Sector-wise, majority of the labor force in agriculture, forestry, and fishery reside in the Northern Midlands and Mountains, Central Highlands, and the Mekong River Delta. As for the industry and construction sector, the majority reside in the Southeast (Ho Chi Minh City) and the Red River Delta (Hanoi). In addition, Ho Chi Minh City, Hanoi, and Mekong River Delta account for the majority of the labor force in services.
The major challenges facing the labor market in Vietnam include lack of skilled labor, the impact of industry 4.0, and the need for labor reforms due to the upcoming free trade agreements.
Lack of skilled labor
FDI firms continue to struggle in hiring skilled labor in Vietnam. According to the 2018 Global Talent Competitiveness Index (GTCI), which assesses countries in terms of their ability to attract, develop, and retain talent, Vietnam ranks 87th amongst 119 countries. Major challenges include the lack of technology infrastructure, R&D spending, vocational, and technical skills.
Lack of skilled labor will slow down the economic transition from labor-intensive industries to high-tech goods, which will reduce Vietnam’s competitiveness. Currently, around 40 percent of FDI firms in Vietnam find it difficult to recruit skilled employees.
The government has taken steps to increase vocational and technical training in order to meet the requirements of the labor market. In March 2018, the government introduced Decree No. 49/2018/ND-CP that provides for the accreditation of vocational education. As of February 2018, there are more than 1,900 vocational training centers across Vietnam, including 395 colleges and 545 vocational schools, which offer programs in tourism, beauty services, IT, construction, fashion, garment and textiles, pharmaceuticals, precision mechanics and hotel management. The government aims to provide vocational training to 2.2 million people in 2018.
Effect of industry 4.0
Global businesses are fast moving towards Industry 4.0, and if the Vietnamese government does not take steps to enhance human capital, it will have a significant impact on the economy. According to the International Labor Organization (ILO), 86 percent of textile and footwear industries workers in Vietnam are at risk of losing their jobs due to technology. Majority of the unemployment will be seen amongst the workforce just entering the market.

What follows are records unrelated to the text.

(* ===== verification/TransferService.v ===== *)
(** * Clipboard file transfers: the daemon around the state machine

    [crates/syntra-core/src/service/transfers.rs], the file arms of
    [service/peers.rs] and [service/frontend.rs]: what the daemon does with the
    actions of [TransferManager], how it reads a requested range from disk and
    answers it, and which progress reaches the user interface. *)

From stdpp Require Import pretty.
From S2P Require Import Prelude Wire ProtoTypes ProtoValid FileOs FileTransfer PluginApi TransferManager.

(** ** Data *)

Module ClipboardTransferState.
Inductive t := Pending | Transferring | Completed | Cancelled | Failed (error : rstring).
End ClipboardTransferState.

(** [syntra_api::ClipboardTransferStatus]; the name is empty, the direction
    [Receiving] and the rate 0 in all that is built here. *)
Record ClipboardTransferStatus := {
  st_transfer_id : Z;
  st_file_id : Z;
  st_transferred_bytes : Z;
  st_total_bytes : Z;
  st_state : ClipboardTransferState.t;
}.

(** The process of a plugin. *)
Module ProcessAdapterId.
Inductive t :=
| Resident (plugin : rstring)
| Settings (plugin : rstring)
| Transfer (plugin transfer_id : rstring).
End ProcessAdapterId.

(** The commands to the plugin supervisor that transfers use; the launch
    specification of [StartTransfer] comes from the plugin registry. *)
Inductive ManagerCommand :=
| StartTransfer (id : rstring) (manifest : RemoteManifest)
| CommandRangeResponse (id : rstring) (response : RangeResponse)
| CommandReleased (id : rstring) (released : Released)
| CommandUnmounted (id : rstring) (unmounted : Unmounted)
| CommandCancel (adapter : ProcessAdapterId.t) (transfer_id : rstring).

(** The calls of [self.plugins], the registry of plugins. *)
Inductive RegistryCall :=
| SetStarting (plugin : rstring) (pid : Z)
| SetStopped (plugin : rstring)
| AdoptDeclared (plugin : rstring) (metadata : PluginMetadata)
| SetRunning (plugin : rstring) (running : bool)
| AdoptOwnedSettings (plugin : rstring) (settings : list SettingControl)
| SetDiagnostics (plugin : rstring) (lines : list rstring)
| SetExited (plugin : rstring) (status : rstring)
| NoteRefusal (plugin : rstring) (refusal : rstring).

(** What the registry says of the provider of mounted receives: there is none,
    its launch is refused, or it may be launched. *)
Inductive Provider :=
| NoProvider
| Refused (plugin : rstring) (refusal : rstring)
| Approved (plugin : rstring).

(** What the daemon does, in order. *)
Inductive Output (P : Type) :=
| SendProto (to : P) (event : ProtoEvent)
| Command (command : ManagerCommand)
| Notify (status : ClipboardTransferStatus)
| PublishClipboard (uri_list gnome_files : bytes) (publication : PublishFileClipboard)
| SpawnRead (owner : TransferOwner P) (file_id request_id offset length : Z) (offer : FileOffer)
(** the blocking task that builds an offer from URIs *)
| SpawnScan (generation : Z) (adapter_id : rstring) (manifest : CopyManifest) (uri_text : rstring)
(** [record_local_history] of the names and sizes of copied files *)
| RecordFiles (files : list (rstring * Z))
(** [clipboard.read_once] *)
| ReadClipboard
| Registry (call : RegistryCall)
| PublishPlugins.
Arguments SendProto {P}.
Arguments Command {P}.
Arguments Notify {P}.
Arguments PublishClipboard {P}.
Arguments SpawnRead {P}.
Arguments SpawnScan {P}.
Arguments RecordFiles {P}.
Arguments ReadClipboard {P}.
Arguments Registry {P}.
Arguments PublishPlugins {P}.
Definition recent (w : W) (mark : option (Side * Z)) (pos : Side) : bool :=
  match mark with
  | Some (edge, at_) => bool_decide (edge = pos) && (now w - at_ <? ENTRY_GRACE)
  | None => false
  end.
Definition just_entered (w : W) : bool :=
  match last_entry w with Some (_, at_) => now w - at_ <? ENTRY_GRACE | None => false end.
Definition passed_on_just_now (w : W) (t : CaptureTask) (pos : Side) : bool := recent w (last_pass t) pos.
Definition returned_just_now (w : W) (t : CaptureTask) (pos : Side) : bool := recent w (last_return t) pos.

Definition returns_to_controller (handle : Z) : M bool :=
  t ← get_task; w ← get_world;
  if separate_peer_pointers t then mret false
  else
    match controller t with
    | None => mret false
    | Some (controller, entered) =>
        if negb (bool_decide (active_client t = None)) then mret false
        else if bool_decide (client_fingerprint w handle = Some controller) then mret true
        else
          kind ← get_type handle;
          if bool_decide (kind = EnterOnly) then
            pos ← get_pos handle; mret (bool_decide (pos = entered))
          else mret false
    end.

Definition defer_to_handoff (w : W) (t : CaptureTask) (handle : Z) : bool :=
  if separate_peer_pointers t then false
  else
    match controller t with
    | None => false
    | Some (controller, _) =>
        multi_hop t && bool_decide (active_client t = None)
        && match client_fingerprint w handle with
           | Some fingerprint => negb (bool_decide (fingerprint = controller))
           | None => false
           end
    end.

(** ** Pushing against an edge *)

Definition PRESSURE_BACK_SLACK : Q := 40.
Definition DUPLICATE_TOUCH : Z := millis 50.
Definition PRESSURE_LEAK_PER_SECOND : Q := 100.
Definition PRESSURE_REPORT_STEP : Q := 8 # 100.
Definition PRESSURE_REPORT_INTERVAL : Z := millis 33.

Inductive Pressure := Building (total : Q) | Reached | Backed.

Definition should_report_pressure (since_last : option Z) (last amount : Q) : bool :=
  match since_last with
  | None => true
  | Some gap =>
      (PRESSURE_REPORT_INTERVAL <=? gap) || q_le PRESSURE_REPORT_STEP (Qabs (amount - last))
  end.

Definition advance_pressure (so_far : Q) (idle : Z) (edge : Side) (dx dy : real) (needed : Q) : Pressure :=
  let push := match edge with
              | Side.Left => opp_real dx
              | Side.Right => dx
              | Side.Top => opp_real dy
              | Side.Bottom => dy
              end in
  let so_far := if negb (q_le so_far 0) && not_positive push
                then q_max (so_far - PRESSURE_LEAK_PER_SECOND * (idle # 1000000000)) 0
                else so_far in
  match push with
  | Finite push =>
      let total := q_max (so_far + push) (- PRESSURE_BACK_SLACK) in
      if q_le needed total then Reached
      else if q_le total (- PRESSURE_BACK_SLACK) then Backed
      else Building total
  | _ => Building so_far
  end.

Definition report_pressure (handle : Z) (so_far : Q) (force : bool) : M unit :=
  t ← get_task; w ← get_world;
  let need := edge_pressure t in
  let amount := if negb (q_le need 0) then q_clamp (so_far / need) 0 1 else 0%Q in
  let since_last := (fun last => now w - last) <$> last_pressure_report t in
  if negb force && negb (should_report_pressure since_last (last_pressure_amount t) amount)
  then mret tt
  else
    _ ← update (fun t => set_last_pressure_amount amount (set_last_pressure_report (Some (now w)) t));
    edge ← get_pos handle;
    tell (EdgePressure edge amount (entry_along t)).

Hence, the government has to introduce reforms in education and industrial training to bring it more in line with current industry demands. According to the World Economic Forum (WEF)’s Readiness for the Future of Production Report 2018, Vietnam was ranked among those that are not currently ready for Industry 4.0. It ranked 90th in technology and innovation and 70th in human capital, among 100 countries.
Once the Comprehensive and Progressive Agreement for Trans-Pacific Partnership (CPTPP) and EU-Vietnam Free Trade Agreement (EVNFTA) comes into effect, labor costs are predicted to go higher. These agreements are beneficial as it improves market access for Vietnamese exporters. However, the government needs to focus on labor reforms, technical skills, and corporate governance to fully realize the benefits of the agreement.
Labor rights are amongst the key provisions in both the upcoming agreements. They require members to adopt and maintain the rights as set out in the 1998 ILO Declaration in their laws, institutions, and practices. Although Vietnam has taken few steps to meet the requirements through institutional and legal reforms, more needs to done in terms of enforcement.